她的话让李宁和季雅都愣住了。理解病痛?抚慰生机?共鸣仁医之心?这听起来比直来直去的战斗更加玄奥,更加难以把握。
“你是说……像在威远镖局那样,但不是共鸣怨念,而是共鸣……慈悲?”季雅若有所思。
“可以这么理解,但可能更……微妙。”温馨努力组织着语言,“那片区域被扭曲的是‘生机’,而生机与情绪、与意念息息相关。断文会利用的是恐惧、是绝望、是衰败的意念来扭曲它。那么,如果我们能散发出足够纯粹、足够坚定的……‘希望’、‘慈悲’、乃至……‘牺牲’的意念,是否可能像一颗投入污水中的明矾,让其沉淀,澄清?”
李宁沉默了片刻,重重吐出一口带着血腥味的浊气:“无论如何,总要试一试!我们现在这个样子,硬闯是送死。温馨的法子,或许是唯一的机会。” 他开始有意识地调整呼吸,不再仅仅专注于驱散伤痛,而是尝试去观想、去凝聚内心深处那最本源的、对生命的珍视,对守护的坚持,哪怕这意念在肉体的痛苦面前显得如此微弱。
季雅也点了点头:“我尽力用《文脉图》稳住我们的心神,并寻找阵法的薄弱点。”
温馨则闭上双眼,双手轻轻交叠按在胸前的“仁”字玉璧之上。她不再去思考如何“对抗”,而是将心神彻底沉静下来,努力回忆着姐姐温雅生前救治小动物时那专注而温柔的眼神,回忆着博爱医院地下那“万痋蛊心阵”中,无数冤魂对“生”的渴望,回忆着自己调配药膏时,心中那份希望伙伴尽快好起来的纯粹心愿……她引导着这些细微的、却真实不虚的“善念”,与“仁”字玉璧中那温和而磅礴的生机之力缓缓交融。

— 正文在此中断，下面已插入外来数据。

(** * NPS webcam animation generator: scheduling, queue and image selection

    A shallow embedding of the TypeScript worker code of the repository
    (logic/image.ts, logic/animations.ts, tasks/animationCreation.ts,
    tasks/animationFinalization.ts, db/repositories/animation-queue-repository.ts,
    logic/retention-policy.ts) together with the properties the
    specification states about it.

    Conventions of the embedding:
    - a JavaScript string is a [string] (a list of 8-bit characters);
    - an integral JavaScript number is a [Z]; where the scheduler divides
      or multiplies by 0.25 the number is a [Q], computed exactly (the
      doubles of the program are exact on the quarter-millisecond values it
      handles), and NaN is the [None] of [option Q];
    - the timestamp [parseInt] reads from an image key is a double that is
      a natural number, or Infinity ([Double.t]); the time span, the
      interval, the targets and the differences of the desampler are
      computed in IEEE 754 doubles, the primitive floats of the standard
      library;
    - [null] and [undefined] are [None];
    - a [Date], and the ISO-8601 string of one, is the [Z] of its
      milliseconds since the epoch;
    - a database table is the list of its rows, in insertion order;
    - what comes from outside the repository (luxon, [Intl], SunCalc) is a
      member of the class [Environment]. *)

From Stdlib Require Import String Ascii ZArith List Bool Lia.
From Stdlib Require Import DecimalString DecimalPos QArith Qround Qabs Lqa.
From Stdlib Require Import Sorting.Sorted Sorting.Permutation.
From Stdlib Require Floats.
Import ListNotations.

Open Scope string_scope.
Open Scope Z_scope.

(* ================================================================== *)
(** * Strings *)
(* ================================================================== *)

Module Str.

(** Number-to-string conversion of a template literal, for integers. *)
Definition ofZ (z : Z) : string := NilZero.string_of_int (Z.to_int z).

Definition isDigit (c : ascii) : bool :=
  ((48 <=? nat_of_ascii c) && (nat_of_ascii c <=? 57))%nat.

(** The character class [[a-zA-Z]]. *)
Definition isLetter (c : ascii) : bool :=
  (((97 <=? nat_of_ascii c) && (nat_of_ascii c <=? 122)) ||
   ((65 <=? nat_of_ascii c) && (nat_of_ascii c <=? 90)))%nat.

Definition digitValue (c : ascii) : Z := Z.of_nat (nat_of_ascii c) - 48.

Fixpoint all (p : ascii -> bool) (s : string) : bool :=
  match s with
  | EmptyString => true
  | String c r => p c && all p r
  end.

Definition isEmpty (s : string) : bool :=
  match s with EmptyString => true | _ => false end.

(** [String.prototype.split] on a one-character separator: the pieces
    between the separators, of which there is always at least one. *)
Fixpoint split (sep : ascii) (s : string) : list string :=
  match s with
  | EmptyString => [EmptyString]
  | String c r =>
      if Ascii.eqb c sep then EmptyString :: split sep r
      else match split sep r with
           | [] => [String c EmptyString]
           | p :: ps => String c p :: ps
           end
  end.

(** The longest prefix of characters satisfying [p], and the rest. *)
Fixpoint span (p : ascii -> bool) (s : string) : string * string :=
  match s with
  | EmptyString => (EmptyString, EmptyString)
  | String c r =>
      if p c then let (a, b) := span p r in (String c a, b)
      else (EmptyString, s)
  end.
(** * visual.py: chunked fetch of random bytes and descriptive statistics

    A shallow embedding of [src/visual.py].  The script asks the
    Random.org integer service for bytes in chunks, falls back to a
    pseudorandom generator when that fails, and computes four views of the
    buffer: a square image, a histogram, the per-bit fraction of ones and a
    lag autocorrelation.

    Conventions of the model:
    - Python integers are [Z]; lengths and loop counts are [nat].
    - A Python [str] is a [string]; each character stands for the code
      point of the same number (text below U+0100).
    - A NumPy [uint8] array is a [list Z] of values in [0, 255]; a
      [float64] value is an exact rational [Q] (rounding is not modelled).
    - Exceptions are values of [exn]; a computation that can raise returns
      [exn + A].
    - The network and the clock are effects: every [requests.get] and
      [time.sleep] is appended to a trace, and the answer to the i-th
      request comes from an oracle [net i].
    - The fetcher is given twice.  [fetch_random_bytes_from_random_org]
      is the function when NumPy takes every integer that was read and the
      clock takes the pause.  [Strict.fetch_random_bytes_from_random_org]
      also has the checks that [np.array] and [time.sleep] make: the
      conversion of an integer to [uint8], which differs between the
      releases of NumPy, and the longest pause are given to it.  The two
      agree whenever the integers are cast and the pause is taken
      ([strict_fetch_agrees]). *)

From Stdlib Require Import ZArith QArith Qabs Bool String Ascii List Lia.
From Stdlib Require Import DecimalString.
From Stdlib Require DecimalPos DecimalZ.
Import ListNotations.

Open Scope Z_scope.

(** ** Python built-ins used by the script *)

Module Py.

Inductive exn : Type :=
| ZeroDivisionError
| ValueError (msg : string)
| RuntimeError (msg : string)
| RequestException          (* requests.get could not obtain a response *)
| HTTPError (status : Z)    (* raised by Response.raise_for_status *)
| OverflowError.            (* a number too large for the callee *)

Definition result (A : Type) : Type := (exn + A)%type.

(** [a % b]: the remainder has the sign of the divisor, as [Z.modulo];
    a zero divisor raises. *)
Definition mod_ (a b : Z) : result Z :=
  if b =? 0 then inl ZeroDivisionError else inr (a mod b).

(** [a // b]: floor division, as [Z.div]. *)
Definition floordiv (a b : Z) : result Z :=
  if b =? 0 then inl ZeroDivisionError else inr (a / b).

(** [str.isspace] on the code points below 256: TAB..CR, FS..US, space,
    NEL and the no-break space. *)
Definition isspace (c : ascii) : bool :=
  let n := Z.of_nat (nat_of_ascii c) in
  ((9 <=? n) && (n <=? 13)) || ((28 <=? n) && (n <=? 32))
  || (n =? 133) || (n =? 160).

Fixpoint lstrip (s : string) : string :=
  match s with
  | EmptyString => EmptyString
  | String c s' => if isspace c then lstrip s' else s
  end.

Fixpoint rstrip (s : string) : string :=
  match s with
  | EmptyString => EmptyString
  | String c s' =>
      match rstrip s' with
      | EmptyString => if isspace c then EmptyString else String c EmptyString
      | t => String c t
      end
  end.

(** [s.strip()] *)
Definition strip (s : string) : string := rstrip (lstrip s).

(** [s.startswith(p)] *)
Definition startswith (s p : string) : bool := String.prefix p s.

Definition flush (tok : list ascii) : list string :=
  match tok with
  | [] => []
  | _ => [string_of_list_ascii (rev tok)]
  end.

(** [s.split()]: the maximal runs of non-space characters, in order.
    [tok] holds the run being read, last character first. *)
Fixpoint split_from (s : string) (tok : list ascii) : list string :=
  match s with
  | EmptyString => flush tok
  | String c s' =>
      if isspace c then flush tok ++ split_from s' []
      else split_from s' (c :: tok)
  end.

Definition split (s : string) : list string := split_from s [].

Definition digit (c : ascii) : option Z :=
  let n := Z.of_nat (nat_of_ascii c) in
  if (48 <=? n) && (n <=? 57) then Some (n - 48) else None.

(** Digits of a decimal literal, with single underscores allowed between
    digits; [after_digit] says that the previous character was a digit. *)
Fixpoint int_digits (s : string) (acc : Z) (after_digit : bool) : option Z :=
  match s with
  | EmptyString => if after_digit then Some acc else None
  | String c s' =>
      if Ascii.eqb c "_" then
        if after_digit then int_digits s' acc false else None
      else
        match digit c with
        | Some d => int_digits s' (10 * acc + d) true
        | None => None
        end
  end.

(** [int(s)] in base 10: surrounding blanks, an optional sign, digits.
    On anything else Python raises [ValueError]; the message is Python's
    when [repr] prints the literal as it is between single quotes (no
    quote, backslash or unprintable character, at most 200 characters).
    Interpreters from 3.11 on also refuse numerals of more than 4300
    digits; the function has no such limit, and the statements about
    numerals that are read bound their length. *)
Definition int (s : string) : result Z :=
  let t := strip s in
  let v :=
    match t with
    | String "+" d => int_digits d 0 false
    | String "-" d => option_map Z.opp (int_digits d 0 false)
    | _ => int_digits t 0 false
    end in
  match v with
  | Some z => inr z
  | None => inl (ValueError ("invalid literal for int() with base 10: '" ++ s ++ "'"))
  end.

(** [[int(x) for x in xs]]: stops at the first element that raises. *)
Fixpoint ints (xs : list string) : result (list Z) :=
  match xs with
  | [] => inr []
  | x :: xs' =>
      match int x with
      | inl e => inl e
      | inr z =>
          match ints xs' with
          | inl e => inl e
          | inr zs => inr (z :: zs)
          end
      end
  end.

(** [str(z)], as an f-string formats an integer. *)
Definition str (z : Z) : string := NilZero.string_of_int (Z.to_int z).

(** [len(l)] *)
Definition len {A : Type} (l : list A) : Z := Z.of_nat (length l).

End Py.

Import Py.

(** ** NumPy operations used by the script *)

Module Np.

(** The low eight bits of an integer: the C cast to [uint8]. *)
Definition uint8 (v : Z) : Z := v mod 256.

(** [np.array(vals, dtype=np.uint8)] when NumPy takes every integer of
    [vals]: each one is cast.  Which integers NumPy takes depends on its
    release, see [uint8_numpy1] and [uint8_numpy2]. *)
Definition array_uint8 (vals : list Z) : list Z := map uint8 vals.

(** The conversion of one Python integer by
    [np.array(vals, dtype=np.uint8)] in NumPy 1.x: the integer goes
    through a C long (of 64 bits) and is cast; one that does not fit a C
    long raises. *)
Definition uint8_numpy1 (v : Z) : result Z :=
  if (- 2 ^ 63 <=? v) && (v <? 2 ^ 63) then inr (uint8 v)
  else inl OverflowError.

(** The same conversion in NumPy 2: an integer outside [0, 255] raises. *)
Definition uint8_numpy2 (v : Z) : result Z :=
  if (0 <=? v) && (v <=? 255) then inr v else inl OverflowError.

(** [np.empty(n, dtype=np.uint8)]: [n] bytes of whatever the memory
    holds, given by [uninit]; a negative [n] raises. *)
Definition empty (uninit : nat -> Z) (n : Z) : result (list Z) :=
  if n <? 0 then inl (ValueError "negative dimensions are not allowed")
  else inr (map (fun i => uint8 (uninit i)) (seq 0 (Z.to_nat n))).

第三日,午后。天色依旧阴沉,但却不是那种暴雨将至的压抑,而是一种如同久病之人脸色般的、灰蒙蒙的沉闷。三人离开了悦来客栈,脚步都比往日沉重了许多。李宁每走一步,都牵动着满身的伤口,但他咬紧牙关,脊梁挺得笔直。季雅捧着《文脉图》,淡金色的光晕勉强笼罩着三人,却明显比以往黯淡。温馨走在中间,一手虚扶着重伤的李宁,另一只手轻轻按着胸前的玉璧,玉璧散发着温润的白光,如同风中残烛,却顽强地持续着。